*Work required*
Locate, in the data below, the line that contains "Definition request_code_write : Z" and the line that contains "request_code_readwrite NE_MAGIC 0x22"; reproduce exactly those two lines and every line between them, nothing more.

= = = =

(* ===== verification/Enclave.v ===== *)
(** * Enclaves (src/src/enclave_proc/resource_manager.rs)

    The handle that owns the driver's descriptor and the memory of an enclave,
    the sequence of driver calls that creates one, and the manager that the
    threads of the enclave process share. A clone of a manager shares the handle
    (an [Arc]) and copies the two names, which do not change afterwards: one
    value of [EnclaveManager] stands for all its clones. *)
From S2P Require Import Prelude.
From S2P Require Import RustStd.
From S2P Require Import Failure.
From S2P Require Import DocumentErrors.
From S2P Require Import CpuInfo.
From S2P Require Import EnclaveIds.
From S2P Require Import Os.
From S2P Require Import Bindings.
From S2P Require Import Sample.
From S2P Require Import Wire.
From S2P Require Import Connection.
From S2P Require Import Memory.
From S2P Require Import EifWriter.
From S2P Require Import Boot.
From S2P Require Import Logs.
From S2P Require Import Events.
From stdpp Require Import base list numbers strings gmap.
From Stdlib Require Import ZArith Lia.
Local Open Scope Z_scope.
Local Open Scope nitro_scope.

Definition failure_at (subaction : string) (code : NitroCliErrorEnum) (l : Z) : NitroCliFailure :=
  new_nitro_cli_failure subaction code "src/enclave_proc/resource_manager.rs" l.

(** ** The driver's interface *)

(* src/src/enclave_proc/resource_manager.rs ENCLAVE_MEMORY_EIF_SIZE_RATIO *)
Definition ENCLAVE_MEMORY_EIF_SIZE_RATIO : Z := 4.
(* src/src/enclave_proc/resource_manager.rs NE_EIF_IMAGE *)
Definition NE_EIF_IMAGE : Z := 0x01.
(* src/src/enclave_proc/resource_manager.rs NE_MAGIC *)
Definition NE_MAGIC : Z := 0xAE.
(* src/src/enclave_proc/resource_manager.rs NE_DEV_FILEPATH *)
Definition NE_DEV_FILEPATH : string := "/dev/nitro_enclaves".

(** The request codes of Linux: direction (1 write, 2 read), size, type, number. *)
Definition request_code (dir ty nr size : Z) : Z :=
  Z.lor (Z.lor (Z.shiftl dir 30) (Z.shiftl ty 8)) (Z.lor nr (Z.shiftl size 16)).
Definition request_code_read : Z -> Z -> Z -> Z := request_code 2.
Definition request_code_write : Z -> Z -> Z -> Z := request_code 1.
Definition request_code_readwrite : Z -> Z -> Z -> Z := request_code 3.

(* src/src/enclave_proc/resource_manager.rs NE_CREATE_VM *)
Definition NE_CREATE_VM : Z := request_code_read NE_MAGIC 0x20 8.
(* src/src/enclave_proc/resource_manager.rs NE_ADD_VCPU *)
Definition NE_ADD_VCPU : Z := request_code_readwrite NE_MAGIC 0x21 4.
(* src/src/enclave_proc/resource_manager.rs NE_GET_IMAGE_LOAD_INFO *)
Definition NE_GET_IMAGE_LOAD_INFO : Z :=
  request_code_readwrite NE_MAGIC 0x22 (Z.of_nat (size_of ne_image_load_info)).
(** The size is that of the allocator's own [MemoryRegion], three numbers of 64
    bits, not that of the bindings' structure. *)
(* src/src/enclave_proc/resource_manager.rs NE_SET_USER_MEMORY_REGION *)
Definition NE_SET_USER_MEMORY_REGION : Z := request_code_write NE_MAGIC 0x23 24.
(* src/src/enclave_proc/resource_manager.rs NE_START_ENCLAVE *)
Definition NE_START_ENCLAVE : Z :=
  request_code_readwrite NE_MAGIC 0x24 (Z.of_nat (size_of ne_enclave_start_info)).

(* src/src/enclave_proc/resource_manager.rs UserMemoryRegion::from *)
Definition user_memory_region (mem_reg : MemoryRegion) : IoctlArg :=
  ArgUserMemoryRegion (Memory.flags mem_reg) (mem_size mem_reg) (mem_addr mem_reg).

(** The texts of the driver's errors. *)
(* src/driver-bindings/src/bindings.rs:3-22 NE_ERR_VCPU_ALREADY_USED *)
Definition NE_ERRORS : list (Z * string) := [
  (256, "The provided vCPU is already used");
  (257, "The provided vCPU is not available in the CPU pool");
  (258, "The vCPU core ID is invalid for the CPU pool");
  (259, "The memory region's size is not a multiple of 2 MiB");
  (260, "The memory region's address is invalid");
  (261, "The memory region's address is not aligned");
  (262, "The memory region is already used");
  (263, "The memory region is not backed by contiguous physical huge page(s)");
  (264, "The memory region's pages and the CPUs belong to different NUMA nodes");
  (265, "The maximum number of memory regions per enclave has been reached");
  (266, "The enclave cannot start because no memory regions have been added");
  (267, "The enclave cannot start because no vCPUs have been added");
  (268, "The enclave's memory size is lower than the minimum supported");
  (269, "The enclave cannot start because full CPU cores have not been set");
  (270, "The enclave is in an incorrect state to set resources or start");
  (271, "The provided vCPU is out of range of the available CPUs");
  (272, "The enclave cannot be created because no CPUs are available in the pool");
  (273, "The memory region is not backed by page(s) multiple of 2 MiB");
  (274, "The provided flags value in the ioctl arg data structure is invalid");
  (275, "The provided enclave CID is invalid, being a well-known CID or the parent VM CID")]%string.

Definition ioctl_error (errno rc : Z) : string :=
  match list_find (fun p => fst p = errno) NE_ERRORS with
  | Some (_, (_, text)) => text
  | None => "An error has occurred: " +:+ show_u errno +:+ " (rc: " +:+ show_i rc +:+ ")"
  end.

(** ** Data *)

(** The image format library: the metadata of an image, with the parts of it
    that are displayed ([json_value] is [serde_json::Value]). *)
Class ImageFormat : Type := {
  EifIdentityInfo : Type;
  json_value : Type;
  eif_img_name : EifIdentityInfo -> string;
  eif_img_version : EifIdentityInfo -> string;
  eif_build_time : EifIdentityInfo -> string;
  eif_build_tool : EifIdentityInfo -> string;
  eif_build_tool_version : EifIdentityInfo -> string;
  eif_img_os : EifIdentityInfo -> string;
  eif_img_kernel : EifIdentityInfo -> string;
  eif_docker_info : EifIdentityInfo -> json_value;
  eif_custom_info : EifIdentityInfo -> json_value;
}.

(* src/src/enclave_proc/resource_manager.rs EnclaveState *)
Inductive EnclaveState : Type :=
| Empty
| Running
| Terminating.

(* src/src/enclave_proc/resource_manager.rs EnclaveState::fmt *)
Definition show_state (s : EnclaveState) : string :=
  match s with
  | Empty => "EMPTY"
  | Running => "RUNNING"
  | Terminating => "TERMINATING"
  end.

(** Measurements by name, in the order of a [BTreeMap]. *)
(* src/src/common/json_output.rs EnclaveBuildInfo *)
Record EnclaveBuildInfo : Type := mk_build_info { measurements : list (string * string) }.

(* src/src/common/json_output.rs EnclaveBuildInfo::new *)
Definition build_info_new (m : list (string * string)) : EnclaveBuildInfo := mk_build_info m.

(* src/src/enclave_proc/resource_manager.rs EnclaveBuildInfo::default *)
Definition build_info_default : EnclaveBuildInfo := build_info_new [].

(* src/src/enclave_proc/resource_manager.rs EnclaveHandle *)
Record EnclaveHandle `{ImageFormat} : Type := mk_handle {
  cpu_config : EnclaveCpuConfig;
  cpu_ids : list Z;
  allocated_memory_mib : Z;
  slot_uid : Z;
  enclave_cid : option Z;
  flags : Z;
  enc_fd : Z;
  resource_allocator : ResourceAllocator;
  eif_file : option File;
  state : EnclaveState;
  build_info : EnclaveBuildInfo;
  metadata : option EifIdentityInfo;
}.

= = = =

*Exercise output*
Definition request_code_write : Z -> Z -> Z -> Z := request_code 1.
Definition request_code_readwrite : Z -> Z -> Z -> Z := request_code 3.

(* src/src/enclave_proc/resource_manager.rs NE_CREATE_VM *)
Definition NE_CREATE_VM : Z := request_code_read NE_MAGIC 0x20 8.
(* src/src/enclave_proc/resource_manager.rs NE_ADD_VCPU *)
Definition NE_ADD_VCPU : Z := request_code_readwrite NE_MAGIC 0x21 4.
(* src/src/enclave_proc/resource_manager.rs NE_GET_IMAGE_LOAD_INFO *)
Definition NE_GET_IMAGE_LOAD_INFO : Z :=
  request_code_readwrite NE_MAGIC 0x22 (Z.of_nat (size_of ne_image_load_info)).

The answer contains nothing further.